Idiots and Ignoramuses

A Stephen Gordon of Utah submits a letter to the 11/2005 Discover magazine:

"I am sick of scientists tiptoeing around the topic of religion. Scientists need to make it clear that if you believe in God you are most likely an idiot or at best uneducated....To treat beliefs as if they mean anything merely elevates them to equal status with science....it is pathetic when an adult thinks demons, angels, Satan, and God are real."

Well. Let's trot out a roster of those uneducated idiots: Augustine, Aquinas, Pascal, Kierkegaard, Kant, Locke, Dostoyevsky, Galileo, Newton, Brahe, Boyle, Aggassiz, Faraday - we could go on, but you get the point. Perhaps Mr. Gordon would scoff and say that these are all pre-twentieth century thinkers, and that it was easier to believe back in their day than it is in ours. We might ask him, if we dare, why that is so. What do we know today that makes belief in God impossible for any but an idiot or an ignoramus? We should not hold our breath waiting for an answer to that one.

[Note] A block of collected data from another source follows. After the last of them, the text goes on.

(** * Bimodal multicast: the reconciliation handlers and the callback registry

    A shallow embedding of the HTTP handlers of [pkg/internal/server/server.go],
    of the custom callback registry of package [callback] and of the node
    life cycle of package [bmmc], with the properties the specification
    states about them.

    Conventions.
    - A Go [error] is an [option string]: [None] is [nil].
    - A Go [map[string]T] is an [option (gmap string T)]: [None] is the nil map.
    - The shared buffers, the logger output, the requests put on the wire and
      the callbacks invoked are threaded through the handlers as a [Store].
    - A handler either returns or panics (index out of range). *)

From Stdlib Require Import Ascii String.
From stdpp Require Import base option list strings gmap fin_maps pretty.

Open Scope string_scope.

(** Go's [error] interface value. *)
Definition error : Type := option string.

(** Go's [map[string]T]; the nil map is [None]. *)
Definition gomap (T : Type) : Type := option (gmap string T).

(** [v, ok := m[k]] *)
Definition mapIndex {T : Type} (m : gomap T) (k : string) : option T :=
  match m with
  | None => None
  | Some g => g !! k
  end.

(** The sequences of (key, value) pairs a [for k, v := range m] may produce:
    every entry once, in an order the language leaves open. *)
Definition RangeOf {T : Type} (m : gomap T) (iter : list (string * T)) : Prop :=
  match m with
  | None => iter = []
  | Some g => iter ≡ₚ map_to_list g
  end.

(** The opaque [interface{}] payload of a message. *)
Definition Payload : Type := string.

(* ===================================================================== *)
(** ** Package [strings] *)

Module Strings.

(** [splitFrom sep skip cur s]: [cur] is the piece being read, [skip] the
    number of separator characters still to pass over. *)
Fixpoint splitFrom (sep : string) (skip : nat) (cur : string) (s : string)
  : list string :=
  match s with
  | EmptyString => [cur]
  | String c s' =>
      match skip with
      | S k => splitFrom sep k cur s'
      | O =>
          if String.prefix sep s
          then cur :: splitFrom sep (String.length sep - 1) "" s'
          else splitFrom sep 0 (cur +:+ String c "") s'
      end
  end.

(** The byte [c] as a number. *)
Definition byteOf (c : Ascii.ascii) : N := N_of_ascii c.

Definition inRange (lo hi : N) (c : Ascii.ascii) : bool :=
  (lo <=? byteOf c)%N && (byteOf c <=? hi)%N.

(** A continuation byte, [0x80] to [0xBF]. *)
Definition isCont (c : Ascii.ascii) : bool := inRange 128 191 c.

(** The size [utf8.DecodeRuneInString(s)] returns: the number of bytes of
    the UTF-8 sequence [s] begins with, 1 for a byte that begins no valid
    sequence, 0 for the empty string. The second byte of a sequence is
    held to a narrower range after the lead bytes [0xE0], [0xED], [0xF0]
    and [0xF4]. *)
Definition runeSize (s : string) : nat :=
  match s with
  | EmptyString => 0
  | String c0 rest =>
      let b := byteOf c0 in
      if (b <? 194)%N then 1
      else if (b <? 224)%N then
        match rest with
        | String c1 _ => if isCont c1 then 2 else 1
        | _ => 1
        end
      else if (b <? 240)%N then
        match rest with
        | String c1 (String c2 _) =>
            let lo := if (b =? 224)%N then 160%N else 128%N in
            let hi := if (b =? 237)%N then 159%N else 191%N in
            if inRange lo hi c1 && isCont c2 then 3 else 1
        | _ => 1
        end
      else if (b <? 245)%N then
        match rest with
        | String c1 (String c2 (String c3 _)) =>
            let lo := if (b =? 240)%N then 144%N else 128%N in
            let hi := if (b =? 244)%N then 143%N else 191%N in
            if inRange lo hi c1 && isCont c2 && isCont c3 then 4 else 1
        | _ => 1
        end
      else 1
  end.

(** [explodeFrom pending cur s]: [cur] is the sequence being read and
    [pending] the number of its bytes still to come. *)
Fixpoint explodeFrom (pending : nat) (cur : string) (s : string)
  : list string :=
  match s with
  | EmptyString =>
      match cur with
      | EmptyString => []
      | _ => [cur]
      end
  | String c s' =>
      let '(cur, pending) :=
        match pending with
        | O => (String c "", runeSize s - 1)
        | S k => (cur +:+ String c "", k)
        end in
      match pending with
      | O => cur :: explodeFrom 0 "" s'
      | S _ => explodeFrom pending cur s'
      end
  end.

(** [explode(s, -1)]: [s] cut into its UTF-8 sequences, a byte that
    begins no valid sequence being a piece of its own; the case of the
    empty separator, which no caller in the package uses. *)
Definition explode (s : string) : list string := explodeFrom 0 "" s.

(** [strings.Split(s, sep)] *)
Definition Split (s sep : string) : list string :=
  match sep with
  | EmptyString => explode s
  | _ => splitFrom sep 0 "" s
  end.

(** Occurrences of the character [c] in [s]. *)
Fixpoint countChar (c : Ascii.ascii) (s : string) : nat :=
  match s with
  | EmptyString => 0
  | String x s' => (if bool_decide (x = c) then 1 else 0) + countChar c s'
  end.

(** [strings.Contains(s, string(c))] *)
Definition ContainsChar (s : string) (c : Ascii.ascii) : bool :=
  bool_decide (0 < countChar c s).

End Strings.

(* ===================================================================== *)
(** ** Package [peer] *)

Module Peer.

Record Peer := { Addr : string; Port : string }.

Definition PeerBuffer : Type := list Peer.

End Peer.

(* ===================================================================== *)
(** ** Package [buffer] *)

Module Buffer.

(** Modelled from the spec: the message type of package [buffer], whose
    declaration is absent from this revision; the handlers read its fields
    [ID], [Msg] and [CallbackType], the tests set [GossipCount]. *)
Record Message := {
  ID : string;
  Msg : Payload;
  CallbackType : string;
  GossipCount : Z
}.

(** Modelled from the spec: the message buffer of package [buffer]; the
    handlers range over its field [Messages]. *)
Record MessageBuffer := { Messages : list Message }.

(** Modelled from the spec: a digest is the [id] and the [callback_type]
    of a message. *)
Record Digest := { DigestID : string; DigestCallbackType : string }.

(** Modelled from the spec: a digest buffer is a collection of digests. *)
Record DigestBuffer := { Digests : list Digest }.

Definition NewMessageBuffer : MessageBuffer := {| Messages := [] |}.

(** Is a message with identifier [id] stored in [b]? *)
Definition hasID (id : string) (b : MessageBuffer) : bool :=
  existsb (fun x => bool_decide (ID x = id)) (Messages b).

In any event, it doesn't matter whether or not Mr. Gordon has an answer for us since the basic assumption that only the mentally defective or uneducated can believe in God in the modern era is quite at variance with the facts. Let's take a look at just a few of those whose intellects are of the first rank and who also believe that God exists (and may even believe some of those other things Mr. Gordon contemptuously dismisses as well): Pope John Paul, George Marsden, Mark Noll, William Lane Craig, Karl Barth, Alvin Plantinga, William Alston, William Dembski, Os Guiness, Richard Swinburne, C.S. Lewis, Francis Schaeffer, J.R.R. Tolkein, Carl Henry, William Buckley, John Stott, Reinhold Neibhur, Alistair MacIntyre, Antonin Scalia, Richard Neuhaus, John Polkinghorne et multi, multi plus.

Among the scientists so esteemed by Mr. Gordon, as many of them believe today as believed a century ago, and the number of believing scientists is about the same as the number of their skeptical colleagues (see here, for instance).

Mr. Gordon may not be familiar with these names, but then one probably needs a modicum of education to be acquainted with them. Perhaps Mr. Gordon is indeed conversant with many of them but thinks them mere pygmies in comparison with his own intellectual gifts, and they may be. It's hard to say because, although I've heard of these Christian intellectuals and read their work, Mr. Gordon has till now escaped my notice, doubtless to my detriment. Consequently, I'm unaware of his scholarly credentials which must surely be impressive.